METHODS: Deep Learning (DL)-based approaches are investigated for automated classification of dysarthria severity. Multiple methodologies are experimented with to identify an effective configuration, including baseline Convolutional Neural Network (CNN) and Long Short-Term Memory (LSTM) models using cepstral features, pretrained networks for feature extraction, and hybrid approaches that combine deep features with Support Vector Machine (SVM) classifiers. An attention-based fusion strategy is further employed on the two best-performing pretrained models to further enhance performance.
RESULTS: Attention-based feature fusion framework achieves accuracies of 97.90% ± 0.47 on the TORGO database and 95.31% ± 0.34 on the UA-Speech corpus under utterance-level evaluation, and 62.77% ± 2.38 and 56.26% ± 3.24, respectively, under speaker-independent evaluation.

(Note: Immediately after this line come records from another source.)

Definition restore_pairing_authority (load_faults commit_faults : Fl) (now expected : Z)
  : stateful St AuthorityStoreError Restored :=
  (if expected =? 0 then st_err Invalid else
   let! record := (λ s, (s, rs_load load_faults pairing_authority_record s)) in
   match record with
   | None =>
       st_ret {| re_pairings := ∅; re_revision := 0;
                 re_next_attempt_id := INITIAL_PAIRING_ATTEMPT_ID; re_generation := 0 |}
   | Some record =>
       let aggregate_generation := sa_generation record in
       if bool_decide (sa_state record ≠ str_lit "active") || (aggregate_generation =? 0)
       then st_err Corrupt else
       let! relations := st_lift (ok_or (pairings_from_slice (sa_payload record)) Corrupt) in
       if MAX_PERSISTED_PAIRING_RELATIONS <? len relations then st_err Corrupt else
       if bool_decide (relations = []) then
         st_ret {| re_pairings := ∅; re_revision := sa_revision record;
                   re_next_attempt_id := INITIAL_PAIRING_ATTEMPT_ID;
                   re_generation := aggregate_generation |}
       else
       let! l := st_lift (restore_relations aggregate_generation expected now relations
         {| rl_pairings := ∅; rl_max_generation := 0; rl_max_attempt_id := 0;
            rl_stale := false |}) in
       if negb (rl_max_generation l =? aggregate_generation) then st_err Corrupt else
       if rl_stale l then
         let! empty_generation := st_lift (ok_or (u64_checked_add aggregate_generation 1) Unknown) in
         let! empty := st_lift (encode_empty_pairing_authority empty_generation) in
         let! next_revision :=
           rs_commit commit_faults pairing_authority_record empty.2 (str_lit "active") empty.1
             (sa_revision record) in
         st_ret {| re_pairings := ∅; re_revision := next_revision;
                   re_next_attempt_id := INITIAL_PAIRING_ATTEMPT_ID; re_generation := empty.2 |}
       else
       let! next_attempt_id := st_lift (ok_or (u64_checked_add (rl_max_attempt_id l) 1) Unknown) in
       st_ret {| re_pairings := rl_pairings l; re_revision := sa_revision record;
                 re_next_attempt_id := next_attempt_id; re_generation := aggregate_generation |}
   end)%relay.

Definition install_runtime_fence (load_faults commit_faults : Fl)
  : stateful St IrohEndpointError Z := λ s,
  match rs_load load_faults runtime_fence_record s with
  | Ok current =>
      let checked :=
        match current with
        | Some record =>
            if bool_decide (sa_state record ≠ str_lit "active") || (sa_generation record =? 0)
               || negb (len (sa_payload record) =? 8)
               || negb (be_val (sa_payload record) =? sa_generation record)
            then Err AuthorityStorage
            else Ok (sa_revision record, sa_generation record)
        | None => Ok (0, 0)
        end in
      match checked with
      | Ok (revision, previous_epoch) =>
          match u64_checked_add previous_epoch 1 with
          | None => (s, Err AuthorityStorage)
          | Some next_epoch =>
              match rs_commit commit_faults runtime_fence_record next_epoch (str_lit "active")
                      (be_bytes 8 next_epoch) revision s with
              | (s', r) => (s', map_err (λ _, AuthorityStorage) ((λ _, next_epoch) <$> r))
              end
          end
      | Err e => (s, Err e)
      | Panic => (s, Panic)
      end
  | Err _ => (s, Err AuthorityStorage)
  | Panic => (s, Panic)
  end.
(** The session is prepared, opened, and its stream is connecting its socket. *)
Definition demo_prepared := control (session_env x05 0) demo_prepare_frame demo_connection.
Definition demo_opened := control (session_env x05 1) demo_open_frame demo_prepared.
Definition demo_bound := stream_bind 0 demo_binding 2 (accept_stream demo_opened).

Lemma demo_bound_reachable : rtc session_step demo_connection demo_bound.
Proof.
  eapply rtc_l; [apply (step_of_control (session_env x05 0) demo_prepare_frame)|].
  { intros _. simpl. set_solver. }
  { vm_compute. reflexivity. }
  eapply rtc_l; [apply (step_of_control (session_env x05 1) demo_open_frame)|].
  { discriminate. }
  { vm_compute. reflexivity. }
  eapply rtc_l; [apply step_incoming|]. apply rtc_once, step_bind.
  - vm_compute. reflexivity.
  - by split_and!.
Qed.

(** A SessionClose that is handled while the stream connects its socket does not stop the
    bridge: the peer reads SessionClosed, the session is gone from the registry, and the
    bridge starts afterwards and is not told to stop. *)
Definition demo_closed := control (session_env x05 3) demo_close_frame demo_bound.
Definition demo_bridging := stream_connected 0 demo_binding (HdqsResponse_accepted 1 2) true demo_closed.

Lemma close_while_connecting_keeps_bridge :
  rtc session_step demo_connection demo_bridging
  ∧ last (pc_sent demo_bridging) = Some (demo_frame SessionClosed [])
  ∧ pc_tasks demo_bridging !! 0%nat = Some (StreamBridging demo_binding)
  ∧ ¬ told_to_stop demo_bridging 0 demo_binding
  ∧ active (pc_registry demo_bridging) 1 = None.
Proof.
  split.
  { etrans; [apply demo_bound_reachable|].
    eapply rtc_l; [apply (step_of_control (session_env x05 3) demo_close_frame)|].
    - discriminate.
    - vm_compute. reflexivity.
    - apply rtc_once, step_connected. vm_compute. reflexivity. }
  split_and!; [vm_compute; reflexivity..| |vm_compute; reflexivity].
  unfold told_to_stop. intros H. apply H. vm_compute. reflexivity.
Qed.

(** An opened session whose lease ran out before its stream arrived still holds its name:
    nothing in the session phase reaps active sessions, and opening the name again is
    refused whatever the time. *)
Lemma expired_session_blocks_name r now q h a p :
  registry_wf r → sr_prepared r !! sor_token q = Some p → now < ps_expires_at p →
  authority_differs p (sor_session q) (sor_fingerprint q) (sor_configuration_generation q)
    (sor_relay_generation q) (sor_connection_epoch q) = false →
  sr_active r !! h = Some a → ps_session (as_prepared a) = sor_session q → as_expires_at a ≤ now →
  (open_request r now q).2 = (HdqsResponse_rejected SessionAlreadyOpen (sr_connection_epoch r), None).
Proof.
  intros Hwf Hp Hlt Hd Ha Hs _. unfold open_request. rewrite Hp, Hd. unfold open_at. simpl.
  destruct (wf_prepared _ Hwf _ _ Hp) as [Ht _]. rewrite Ht, Hp, (proj2 (Z.leb_gt _ _) Hlt).
  assert (map_any (λ x, bool_decide (ps_session (as_prepared x) = ps_session p)) (sr_active r) = true) as ->; [|done].
  apply map_any_true. exists h, a. split; [done|]. apply bool_decide_eq_true.
  apply authority_differs_false in Hd. destruct Hd. congruence.
Qed.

DISCUSSION: Experimental results indicate that the proposed automated framework consistently outperforms baseline approaches, providing a more robust objective metric for assessing dysarthric speech.
CONCLUSION: Various experiments demonstrate that using pretrained networks as feature extractors, combined with feature engineering, optimally enhances the performance of dysarthria severity classification. The proposed framework serves as a speech-based functional computational proxy for dysarthria severity assessment, enabling objective analysis of motor speech impairment.